Without being disobedient ?? What the h---l is that ?? Sounds like some type of personality probelm here ... I walked away from 2 possible jobs last year, because the guy was disrespectfull to his wife when I was there. He had her in tears , and that is verbal abuse in my book.
Another lady was so afraid about how mad her husband was going to be when we put a skid mark on the curb while planting trees for a municipal job. He called me up, started ranting and then called my employees a bunch of fing retards.
I banged the reciever on the desk a couple of times, told him there was a problem with the phone line and I had to hang up and for him to have a nice life.
A more ACCURATE estimate ?? Tell her the first one is extremely accurate , and that it expires in 30 days.

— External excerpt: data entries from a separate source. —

(** After any run of events on any pairs, in the order of time for the pair
    asked about, the stack locks the pair exactly while one of its guards holds
    it: within the lockout of a stop that had at least the configured number of
    stops of that pair in its window, within the cooldown of a stop, while the
    drawdown state of the pair holds a lock, or within the lockout of a trade
    that left the pair's window of trades long enough and its sum too low. What
    happens to another pair never matters. *)
Theorem stack_locks_exactly c h symbol now :
  in_order (stops_of symbol h) → in_order (trades_of symbol h) →
  (∀ g, cfg_stoploss c = Some g → clock_allows (sg_window g) (stops_of symbol h)) →
  (∀ g, cfg_low_profit c = Some g → clock_allows (lp_window g) (trades_of symbol h)) →
  status_is_locked (is_locked symbol now (protections_run instant_floor h (protections_new c))) = true ↔
    (∃ g t, cfg_stoploss c = Some g ∧ trip_at (sg_window g) (many_stops g) (stops_of symbol h) t ∧
       (now < t + sg_lockout g)%Z) ∨
    (∃ g t, cfg_cooldown c = Some g ∧ (t, tt) ∈ stops_of symbol h ∧ (now < t + cd_duration g)%Z) ∨
    (∃ g s u, cfg_drawdown c = Some g ∧ fold_left (equity_step g) (equities_of symbol h) None = Some s ∧
       dd_locked_until s = Some u ∧ (now < u)%Z) ∨
    (∃ g t, cfg_low_profit c = Some g ∧ trip_at (lp_window g) (low_sum g) (trades_of symbol h) t ∧
       (now < t + lp_lockout g)%Z).
Proof.
  intros Hs Ht Hcs Hct. rewrite locked_cases.
  destruct (run_view c h symbol) as [H1 H2 H3 H4]. set (p := protections_run _ _ _) in *. clearbody p.
  assert (E1 : is_Some (stoploss_guard p ≫= stoploss_status symbol now) ↔ ∃ g t, cfg_stoploss c = Some g ∧
    trip_at (sg_window g) (many_stops g) (stops_of symbol h) t ∧ (now < t + sg_lockout g)%Z).
  { destruct (stoploss_guard p) as [g|]; cbn; [|rewrite H1; split; [by intros [? ?]|by intros (? & ? & ? & _)]].
    destruct H1 as [Hc Hv]. unfold stoploss_status. rewrite lock_status_some. destruct (Hcs _ Hc) as [Hw Hf].
    pose proof (window_run instant_floor (sg_window (sg_config g)) (sg_lockout (sg_config g)) (many_stops (sg_config g)) _ Hs Hf Hw) as (_ & _ & Hl).
    rewrite <- Hv in Hl. cbn in Hl. rewrite Hl, Hc.
    apply (of_config (sg_config g) (λ g t, trip_at (sg_window g) (many_stops g) (stops_of symbol h) t ∧ (now < t + sg_lockout g)%Z)). }
  assert (E2 : is_Some (cooldown p ≫= cooldown_status symbol now) ↔ ∃ g t, cfg_cooldown c = Some g ∧
    (t, tt) ∈ stops_of symbol h ∧ (now < t + cd_duration g)%Z).
  { destruct (cooldown p) as [g|]; cbn; [|rewrite H2; split; [by intros [? ?]|by intros (? & ? & ? & _)]].
    destruct H2 as [Hc Hv]. unfold cooldown_status. rewrite lock_status_some, Hv, Hc. apply last_in_order; done. }
  assert (E3 : is_Some (max_drawdown p ≫= drawdown_status symbol now) ↔ ∃ g s u, cfg_drawdown c = Some g ∧
    fold_left (equity_step g) (equities_of symbol h) None = Some s ∧ dd_locked_until s = Some u ∧ (now < u)%Z).
  { destruct (max_drawdown p) as [g|]; cbn; [|rewrite H3; split; [by intros [? ?]|by intros (? & ? & ? & ? & _)]].
    destruct H3 as [Hc Hv]. unfold drawdown_status. rewrite Hv, Hc. destruct (fold_left _ _ None) as [s|] eqn:Es; cbn.
    - rewrite lock_status_some. naive_solver.
    - split; [by intros [? ?]|]. intros (g' & s & u & [= <-] & Es' & _). congruence. }
  assert (E4 : is_Some (low_profit_pairs p ≫= low_profit_status symbol now) ↔ ∃ g t, cfg_low_profit c = Some g ∧
    trip_at (lp_window g) (low_sum g) (trades_of symbol h) t ∧ (now < t + lp_lockout g)%Z).
  { destruct (low_profit_pairs p) as [g|]; cbn; [|rewrite H4; split; [by intros [? ?]|by intros (? & ? & ? & _)]].
    destruct H4 as [Hc Hv]. unfold low_profit_status. rewrite lock_status_some. destruct (Hct _ Hc) as [Hw Hf].
    pose proof (window_run instant_floor (lp_window (lp_config g)) (lp_lockout (lp_config g)) (low_sum (lp_config g)) _ Ht Hf Hw) as (_ & _ & Hl).
    rewrite <- Hv in Hl. cbn in Hl. rewrite Hl, Hc.
    apply (of_config (lp_config g) (λ g t, trip_at (lp_window g) (low_sum g) (trades_of symbol h) t ∧ (now < t + lp_lockout g)%Z)). }
  by rewrite E1, E2, E3, E4.
Qed.
End Stack.

(** ** The drawdown pause is spent after one lockout *)
Section Drawdown.
Context {D : Decimal}.

(** Once its lockout has run out the lock is neither dropped nor renewed:
    no later equity, however low, pauses the pair again. *)
Lemma drawdown_spent c later : ∀ s u, dd_locked_until s = Some u → Forall (λ x, (u ≤ x.1)%Z) later →
  ∃ s', fold_left (equity_step c) later (Some s) = Some s' ∧ dd_locked_until s' = Some u.
Proof.
  induction later as [|[t e] later IH]; intros s u Hu Hl; [by exists s|]. apply Forall_cons in Hl as [Ht Hl]. cbn in Ht.
  cbn [fold_left]. unfold equity_step at 2. cbn [from_option id fst snd]. apply IH; [|done].
  unfold drawdown_step. cbn [dd_locked_until from_option id].
  rewrite Hu. cbn [is_none]. rewrite andb_false_r. cbn. by rewrite (proj2 (Z.ltb_ge t u) Ht).
Qed.
End Drawdown.

(** A pause for ten seconds after a loss of a hundred: the later loss of a
    hundred thousand pauses nothing. *)
Example drawdown_spent_run :
  let c := mkDrawdownConfig (D := Qc_decimal) (dlit 100 0) 10 (dlit 1 0) in
  let p := protections_run 0 [("BTC", 0, EquityEvent (dlit 1000 0)); ("BTC", 1, EquityEvent (dlit 900 0))]%Z
             (protections_new (mkProtectionsConfig None None (Some c) None)) in
  let q := protections_run 0 [("BTC", 20, EquityEvent (dlit (-99000) 0))]%Z p in
  (status_is_locked (is_locked "BTC" 5 p), status_is_locked (is_locked "BTC" 21 q)) = (true, false).
Proof. vm_compute. reflexivity. Qed.

(** ** The circuit trips and stays tripped *)
Section CircuitFacts.
Context {D : Decimal} {L : DecimalLaws D} {I : HashMapIter}.
Implicit Types m : gmap string ClientBook.

Inductive ClientCall :=
| Register (client : string) (l : option dec)
| Report (client symbol : string) (pnl : dec)
| Reset (client : string).

Definition client_call (m : gmap string ClientBook) (x : ClientCall) : gmap string ClientBook :=
  match x with
  | Register c l => circuit_register c l m
  | Report c s pnl => report_symbol_pnl c s pnl m
  | Reset c => reset_client c m
  end.

(** The call leaves the client's sum at or below minus its limit. *)
Definition breaches (client : string) (m : gmap string ClientBook) (x : ClientCall) : Prop :=
  ∃ s pnl b l, x = Report client s pnl ∧ client_call m x !! client = Some b ∧ limit b = Some l ∧
    dle (aggregate b) (dneg l).

Lemma call_trips client m x : client_is_tripped client (client_call m x) = true ↔
  x ≠ Reset client ∧ (client_is_tripped client m = true ∨ breaches client m x).
Proof.
  unfold client_is_tripped, breaches. destruct x as [c l|c s pnl|c]; cbn.
  - unfold circuit_register. destruct (decide (c = client)) as [->|Hne].
    + rewrite lookup_insert_eq. cbn. destruct (m !! client); naive_solver.
    + rewrite lookup_insert_ne by done. naive_solver.
  - unfold report_symbol_pnl. destruct (decide (c = client)) as [->|Hne].
    + rewrite lookup_insert_eq. unfold report_book. cbn. set (b := default client_default (m !! client)).
      assert (Eb : match m !! client with Some b => client_tripped b | None => false end = client_tripped b)
        by (unfold b; by destruct (m !! client)). rewrite Eb.
      destruct (limit b) as [l|] eqn:El; [|naive_solver].
      destruct (dleb _ _) eqn:E; cbn.
      * split; [|done]. intros _. split; [done|]. right. do 4 eexists. do 2 (split; [done|]). rewrite ?El. cbn.
        split; [done|]. by apply dleb_le.
      * split; [by auto|]. intros [_ [H|(s' & pnl' & b' & l' & [= <- <-] & [= <-] & [= <-] & Hle)]]; [done|].
        apply dleb_le in Hle. unfold aggregate in *. cbn in *. congruence.
    + rewrite lookup_insert_ne by done. naive_solver.
  - unfold reset_client. destruct (decide (c = client)) as [->|Hne].
    + destruct (m !! client) eqn:E; [rewrite lookup_insert_eq|rewrite E]; cbn; naive_solver.
    + destruct (m !! c); [rewrite lookup_insert_ne by done|]; naive_solver.
Qed.

(** Over any calls from any engines, a client's circuit is tripped exactly
    when some report since its last reset left the sum over its symbols at or
    below minus its limit: nothing but the operator's reset untrips it, and the
    reports and resets of other clients never matter. *)
Theorem circuit_trips_exactly client calls : 
  client_is_tripped client (fold_left client_call calls ∅) = true ↔
  ∃ before x after, calls = before ++ x :: after ∧ breaches client (fold_left client_call before ∅) x ∧
    Reset client ∉ after.
Proof.
  induction calls as [|y calls IH] using rev_ind.
  { cbn. split; [done|]. intros (b & x & a & E & _). by destruct b. }
  rewrite fold_left_app. cbn [fold_left]. rewrite call_trips, IH. split.
  - intros [Hy [(b & x & a & -> & Hb & Ha)|Hb]].
    + exists b, x, (a ++ [y]). rewrite <- app_assoc. split; [done|]. split; [done|]. rewrite elem_of_app, list_elem_of_singleton. naive_solver.
    + exists calls, y, []. split; [done|]. split; [done|]. apply not_elem_of_nil.
  - intros (b & x & a & E & Hb & Ha). destruct a as [|z a _] using rev_ind.
    + apply app_inj_tail in E as [-> ->]. split; [|by right]. intros ->. by destruct Hb as (? & ? & ? & ? & ? & _).
    + rewrite app_comm_cons, app_assoc in E. apply app_inj_tail in E as [-> ->]. rewrite elem_of_app, list_elem_of_singleton in Ha.
      split; [naive_solver|]. left. exists b, x, a. naive_solver.
Qed.
End CircuitFacts.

I had a lady today gasp when I gave her a quote of $ 4,100 for a 5 zone sprinkler system. " My goodness, I had no idea it cost so much" As were sitting at the kitchen table in her new
$ 500,000 house.
__________________
Dale Wiley - Owner / Project Manager
Western Sports Turf
Landscape Specialty Services
Wetland Restoration Nursery
Forest Grove, OR
503-357-7202 - Phone
503-359-9294 - Fax
Semper Fi
You know that on Judgement Day, all the gold and silver is gonna melt away ...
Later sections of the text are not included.